What are the solutions for fast-tracking Australia’s emissions reductions?

“As soon as you put a price on carbon emissions, then you’re accelerating the transition,” says Jotzo. But carbon pricing in Australia is a notoriously thorny issue that has led to the downfall of multiple prime ministers.

“But that’s not the only thing that can be done,” says Jotzo. “What’s preventing a faster transition to renewables? Part of it is uncertainty about future revenue from wind and solar parks, and that can in part be fixed by market reform, so investors need greater predictability as to market settings over the coming decades.

“And secondly, infrastructure. Often the bottleneck is now a lack in transmission capacity from the areas of the country where we are ready to build large-scale wind and solar – there is a congestion of the network. So that infrastructure investment really needs to be sped up, because we know we will need it.”

The methane problem

One of the major sticking points at COP26 has been methane emissions, and in particular Australia’s refusal to join with most other nations in attendance in a commitment to reducing methane emissions by 30% by 2030.

“Methane is a short-lived and potent greenhouse gas,” says Jotzo. “It does its damage in terms of global warming over a very short period of time, and so reducing methane emission translates into less global warming more quickly.

“So when you think of it as an emergency situation, we really need to hit the brakes.”

But Australia will not commit to a specific methane reduction target, with Energy Minister Angus Taylor refusing to make sector-specific commitments.

In Australia, methane emissions come from leaks from the oil and gas industry, and agriculture, particularly cattle husbandry.

Jotzo says that to reduce methane emissions in Australia, there’d need to be wide-scale tightening of leaks and venting in the oil and gas industry, and a shift to smaller herds of cattle and sheep. But reducing our meat consumption would require financial incentives, something the Federal Government is unlikely to give.

China not on track to reduce emissions rapidly

According to Canadell, China is the only nation globally to have actually increased its emissions in 2020, despite the effects of the pandemic.
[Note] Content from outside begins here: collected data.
(** C7. One sub-update in non-blocking mode, on a handle whose
    bookkeeping is consistent: the issue step locks the destination
    exactly when its counter is zero, then raises its counter and the
    global counter by one; if the global counter has then reached
    [max_nb_acc] the flush zeroes every counter and leaves no epoch open,
    otherwise nothing more happens; the bookkeeping stays consistent. *)
Theorem nonblocking_throttle g op u src_buf_ld :
  nb_consistent g →
  0 ≤ dst_rank u < Z.of_nat (length (nb_op_proc_cnt g)) →
  let d := dst_rank u in
  let cnt := nb_op_proc_cnt g in
  let refused :=
    block_refused g d (blk_r_s u) (blk_r_num u) (blk_c_s u) (blk_c_num u) in
  let lock :=
    if decide (cnt.[d] = 0) then [MPI_Win_lock (acc_lock_type g) d] else [] in
  let calls :=
    if refused then []
    else transfer_calls g d op (blk_r_s u) (blk_r_num u) (blk_c_s u)
                        (blk_c_num u) (blk_ptr u) src_buf_ld in
  ∃ ret g1 g2,
    nb_issue op u src_buf_ld g = Returns ret g1 ∧
    dispatch op u src_buf_ld NONBLOCKING_ACCESS g = Returns ret g2 ∧
    mpi_log g1 = mpi_log g ++ lock ++ calls ∧
    (∀ t r, MPI_Win_lock t r ∈ lock ++ calls ↔
            t = acc_lock_type g ∧ r = d ∧ cnt.[d] = 0) ∧
    (nb_op_proc_cnt g1).[d] = cnt.[d] + 1 ∧
    (∀ r, r ≠ d → (nb_op_proc_cnt g1).[r] = cnt.[r]) ∧
    nb_op_cnt g1 = nb_op_cnt g + 1 ∧
    nb_consistent g1 ∧
    (nb_op_cnt g1 < max_nb_acc g → g2 = g1) ∧
    (max_nb_acc g ≤ nb_op_cnt g1 →
       nb_op_cnt g2 = 0 ∧
       (∀ r, (nb_op_proc_cnt g2).[r] = 0) ∧
       (∀ r, epoch_open (mpi_log g2) r = false)) ∧
    nb_consistent g2.
Proof.
  intros Hc Hd d cnt refused lock calls.
  pose proof (nb_issue_eq g op u src_buf_ld) as Hissue. cbv zeta in Hissue.
  fold d cnt refused lock calls in Hissue.
  set (g1 := set_nb_op_cnt _ _) in Hissue.
  assert (Hlock : ∀ t r, MPI_Win_lock t r ∈ lock ++ calls ↔
                         t = acc_lock_type g ∧ r = d ∧ cnt.[d] = 0).
  { intros t r. subst lock calls. rewrite elem_of_app.
    assert (Hno : ¬ MPI_Win_lock t r ∈
              (if refused then []
               else transfer_calls g d op (blk_r_s u) (blk_r_num u) (blk_c_s u)
                      (blk_c_num u) (blk_ptr u) src_buf_ld)).
    { destruct refused; [apply not_elem_of_nil|].
      unfold transfer_calls. cbv zeta.
      destruct (_ && _); repeat case_decide; intros Hin;
        repeat (apply elem_of_cons in Hin as [Hin|Hin]; [discriminate|]);
        by apply elem_of_nil in Hin. }
    destruct (decide (cnt.[d] = 0)) as [Hz|Hnz].
    - rewrite list_elem_of_singleton. split.
      + intros [[= -> ->]|?]; done.
      + intros (-> & -> & _). by left.
    - rewrite elem_of_nil. split; [intros [[]|?]; done|].
      intros (_ & _ & ?). done. }
  assert (Hc1 : nb_consistent g1).
  { intros r. subst g1. simpl. fold cnt.
    destruct (Hc r) as [Hnn Hopen]. fold cnt in Hnn, Hopen.
    rewrite (app_assoc (mpi_log g)), !epoch_open_app.
    assert (foldl (epoch_step r) (foldl (epoch_step r) (epoch_open (mpi_log g) r) lock)
              calls = foldl (epoch_step r) (epoch_open (mpi_log g) r) lock) as ->.
    { subst calls. destruct refused; [done|apply epoch_step_transfer]. }
    destruct (decide (r = d)) as [->|Hne].
    - rewrite arr_get_set_eq by done. split; [lia|].
      subst lock. destruct (decide (cnt.[d] = 0)) as [Hz|Hnz]; simpl.
      + rewrite decide_True by done. rewrite Hz. done.
      + rewrite Hopen. f_equal.
        destruct (Z.eqb_spec cnt.[d] 0); [done|].
        symmetry. apply Z.eqb_neq. lia.
    - rewrite arr_get_set_ne by done. split; [done|].
      rewrite <- Hopen. subst lock. case_decide; [|done].
      simpl. by rewrite decide_False. }
  assert (Hthr := nb_throttle_eq g1).
  pose proof (dispatch_nonblocking_eq g op u src_buf_ld) as Hdisp.
  rewrite Hissue in Hdisp.
  destruct (decide (max_nb_acc g1 ≤ nb_op_cnt g1)) as [Hmax|Hmax].
  - destruct (waitNB_flushes g1 Hc1) as (g2 & Hw & Hz & Hcz & Hopen & _ & _).
    rewrite Hw in Hthr. rewrite Hthr in Hdisp.
    exists (if refused then GTM_INVALID_BLOCK else GTM_SUCCESS), g1, g2.
    split_and!; try done.
    + subst g1. simpl. fold cnt. by apply arr_get_set_eq.
    + intros r Hne. subst g1. simpl. fold cnt. by apply arr_get_set_ne.
    + intros Hlt. subst g1. simpl in *. lia.
    + intros r. rewrite Hopen, Hcz. done.
  - rewrite Hthr in Hdisp.
    exists (if refused then GTM_INVALID_BLOCK else GTM_SUCCESS), g1, g1.
    split_and!; try done.
    + subst g1. simpl. fold cnt. by apply arr_get_set_eq.
    + intros r Hne. subst g1. simpl. fold cnt. by apply arr_get_set_ne.
Qed.
(** ** The update path *)

Lemma updateWifiStatus_unfold (status : InterfaceStatus) (w : World) :
  (updateWifiStatus status w).2 =
    mkWorld status (name_static w)
      (trace w ++ [match statusToState !! status with
                   | Some state => onWIFIStateChanged state false
                   | None => LOGWARN "unknown state: %d" [ArgStatus status]
                   end]).
Proof.
  unfold updateWifiStatus, mbind, M_bind, store_wifi_status, load_wifi_status. simpl.
  by destruct (statusToState !! status).
Qed.

Lemma updateWifiStatus_notifications (status : InterfaceStatus) (w : World) :
  notifications (trace (updateWifiStatus status w).2) =
    notifications (trace w) ++
      match statusToState !! status with
      | Some state => [(state, false)]
      | None => []
      end.
Proof.
  rewrite updateWifiStatus_unfold. simpl. rewrite notifications_app.
  by destruct (statusToState !! status).
Qed.

Lemma feed_notifications (statuses : list InterfaceStatus) (w : World) :
  notifications (trace (feed statuses w)) =
    notifications (trace w) ++
      ((λ state, (state, false)) <$> omap (λ s, statusToState !! s) statuses).
Proof.
  revert w. induction statuses as [|s statuses IH]; intros w; simpl.
  - by rewrite app_nil_r.
  - unfold feed in *. simpl. rewrite IH, updateWifiStatus_notifications.
    rewrite <- app_assoc. f_equal.
    by destruct (statusToState !! s).
Qed.

Lemma feed_m_wifi_status (statuses : list InterfaceStatus) (w : World) :
  m_wifi_status (feed statuses w) = default (m_wifi_status w) (last statuses).
Proof.
  revert w. induction statuses as [|s statuses IH]; intros w; [done|].
  unfold feed in *. simpl. rewrite IH, updateWifiStatus_unfold, last_cons. simpl.
  by destruct (last statuses).
Qed.

(** C1 (as the code has it): [updateWifiStatus] stores the incoming status
    and calls [onWIFIStateChanged] exactly when that status is in the
    mapping table, with the mapped state and [isLNF = false], whatever
    the previous Snapshot was; a run of incoming statuses produces one
    notification per status of the table, in order. Hence the same mapped
    status delivered twice gives two notifications, and Associating,
    Scanning, Binding give three, all CONNECTING. *)
Theorem updateWifiStatus_notifies_every_mapped_status :
  (∀ (status : InterfaceStatus) (w : World),
      m_wifi_status (updateWifiStatus status w).2 = status ∧
      notifications (trace (updateWifiStatus status w).2) =
        notifications (trace w) ++
          match statusToState !! status with
          | Some state => [(state, false)]
          | None => []
          end) ∧
  (∀ (statuses : list InterfaceStatus) (w : World),
      notifications (trace (feed statuses w)) =
        notifications (trace w) ++
          ((λ state, (state, false)) <$> omap (λ s, statusToState !! s) statuses)) ∧
  (∀ (status : InterfaceStatus) (w : World),
      notifications (trace (feed [status; status] w)) =
        notifications (trace w) ++
          match statusToState !! status with
          | Some state => [(state, false); (state, false)]
          | None => []
          end) ∧
  (∀ w : World,
      notifications (trace (feed [Associating; Scanning; Binding] w)) =
        notifications (trace w) ++
          [(CONNECTING, false); (CONNECTING, false); (CONNECTING, false)]).
Proof.
  split; [|split; [|split]].
  - intros status w. split.
    + by rewrite updateWifiStatus_unfold.
    + apply updateWifiStatus_notifications.
  - apply feed_notifications.
  - intros status w. rewrite feed_notifications. simpl.
    by destruct (statusToState !! status).
  - intros w. by rewrite feed_notifications.
Qed.

(** C1 (as stated) fails: with Associating in the Snapshot, a second
    Associating event notifies again although the logical state is the
    same, so two identical events give two notifications, and
    Associating, Scanning, Binding give three. *)
Lemma updateWifiStatus_notifies_without_change :
  let w := process_start Associating in
  logical Associating = logical (m_wifi_status w) ∧
  notifications (trace (updateWifiStatus Associating w).2) ≠ notifications (trace w) ∧
  length (notifications (trace (feed [Associating; Associating] (process_start Disconnected))))
    = 2%nat ∧
  length (notifications
            (trace (feed [Associating; Scanning; Binding] (process_start Disconnected))))
    = 3%nat ∧
  ¬ (∀ (status : InterfaceStatus) (w : World),
        notifications (trace (updateWifiStatus status w).2) ≠ notifications (trace w)
        ↔ logical status ≠ logical (m_wifi_status w)).
Proof.
  simpl. split; [reflexivity|]. split; [vm_compute; congruence|].
  split; [reflexivity|]. split; [reflexivity|].
  intros H.
  destruct (H Associating (process_start Associating)) as [H1 _].
  apply H1; [vm_compute; congruence | reflexivity].
Qed.

(** ** Query of the current state *)

(** C4: [getCurrentState] always returns [ERROR_NONE] and a response with
    a boolean [success]; when the Snapshot status is in the table,
    [success] is true and [state] is the integer value of the mapped
    state; when it is not, [success] is false. The Snapshot is only read. *)
Theorem getCurrentState_response (parameters response : JsonObject) (w : World) :
  let r := (getCurrentState parameters response w).1 in
  r.1 = ERROR_NONE ∧
  (∃ b : bool, r.2 !! "success" = Some (JBool b)) ∧
  (∀ state : WifiState,
      statusToState !! m_wifi_status w = Some state →
      r.2 !! "success" = Some (JBool true) ∧
      r.2 !! "state" = Some (JInt (WifiState_to_int state))) ∧
  (statusToState !! m_wifi_status w = None →
      r.2 !! "success" = Some (JBool false)) ∧
  m_wifi_status (getCurrentState parameters response w).2 = m_wifi_status w.
Proof.
  unfold getCurrentState, mbind, M_bind, load_wifi_status, returnResponse. simpl.
  destruct (statusToState !! m_wifi_status w) as [state|] eqn:Hs; simpl.
  - split; [done|]. split; [|split; [|split]].
    + exists true. by rewrite lookup_insert_eq.
    + intros state' [= <-]. split; [by rewrite lookup_insert_eq|].
      rewrite lookup_insert_ne by done. by rewrite lookup_insert_eq.
    + done.
    + done.
  - split; [done|]. split; [|split; [|split]].
    + exists false. by rewrite lookup_insert_eq.
    + done.
    + intros _. by rewrite lookup_insert_eq.
    + done.
Qed.

Lemma getCurrentState_response_witness :
  (let r := (getCurrentState ∅ ∅ (process_start Assigned)).1 in
   r.2 !! "success" = Some (JBool true) ∧ r.2 !! "state" = Some (JInt 5)) ∧
  (let r := (getCurrentState ∅ ∅ (process_start (Unlisted 42))).1 in
   r.2 !! "success" = Some (JBool false)).
Proof.
  split.
  - destruct (getCurrentState_response ∅ ∅ (process_start Assigned))
      as (_ & _ & Hin & _).
    apply (Hin CONNECTED). vm_compute. reflexivity.
  - destruct (getCurrentState_response ∅ ∅ (process_start (Unlisted 42)))
      as (_ & _ & _ & Hout & _).
    apply Hout. vm_compute. reflexivity.
Defined.

(** ** Resolution of the wifi interface *)

Lemma fetchWifiInterfaceName_loop_step (dbus : DBusClient) (intf : string)
    (rest : list string) (w : World) :
  fetchWifiInterfaceName_loop dbus (intf :: rest) w =
    if decide (is_wifi dbus intf) then (intf, (emit (CallGetParam intf "type") w).2)
    else fetchWifiInterfaceName_loop dbus rest (emit (CallGetParam intf "type") w).2.
Proof.
  simpl.
  unfold mbind at 1, M_bind at 1, dbus_GetParam, mbind, M_bind, mret, M_ret. simpl.
  destruct (decide (is_wifi dbus intf)) as [H|H]; unfold is_wifi in H.
  - rewrite H. by rewrite decide_True.
  - destruct (networkconfig1_GetParam dbus intf "type") as [t|]; [|done].
    rewrite decide_False; [done|congruence].
Qed.

Lemma fetchWifiInterfaceName_loop_found (dbus : DBusClient) (l1 l2 : list string)
    (n : string) (w : World) :
  Forall (λ i, ¬ is_wifi dbus i) l1 → is_wifi dbus n →
  (fetchWifiInterfaceName_loop dbus (l1 ++ n :: l2) w).1 = n.
Proof.
  intros Hl1 Hn. revert w.
  induction Hl1 as [|i l1 Hi _ IH]; intros w.
  - simpl app. rewrite fetchWifiInterfaceName_loop_step. by rewrite decide_True.
  - simpl app. rewrite fetchWifiInterfaceName_loop_step. by rewrite decide_False.
Qed.

Lemma fetchWifiInterfaceName_loop_none (dbus : DBusClient) (l : list string) (w : World) :
  Forall (λ i, ¬ is_wifi dbus i) l →
  (fetchWifiInterfaceName_loop dbus l w).1 = "".
Proof.
  intros Hl. revert w.
  induction Hl as [|i l Hi _ IH]; intros w; [done|].
  rewrite fetchWifiInterfaceName_loop_step. by rewrite decide_False.
Qed.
As a major global polluter, China’s emissions are of major concern.

According to Jotzo, there are major improvements being made.

“You’re getting a lot more renewable energy in the system, [and] there’s a reduction in heavy industrial activities such as basic steelmaking because the massive infrastructure build-up in China is slowing down,” he says.

“But at the same time, the economy is growing, and that provides a continued push for more energy consumption. So, China’s emissions are sort of roughly on a plateau.”

This is in line with China’s Nationally Determined Contribution (NDC) – its commitment to emissions reductions under the Paris Agreement. China’s NDC is to peak its emissions before 2030, and see them trend downward in the following decade.

“From the point of view of a good global climate-change outcome, you’d really want to see that accelerate, to see China pull even harder and get on the steeply downward slope in the 2020s,” Jotzo says.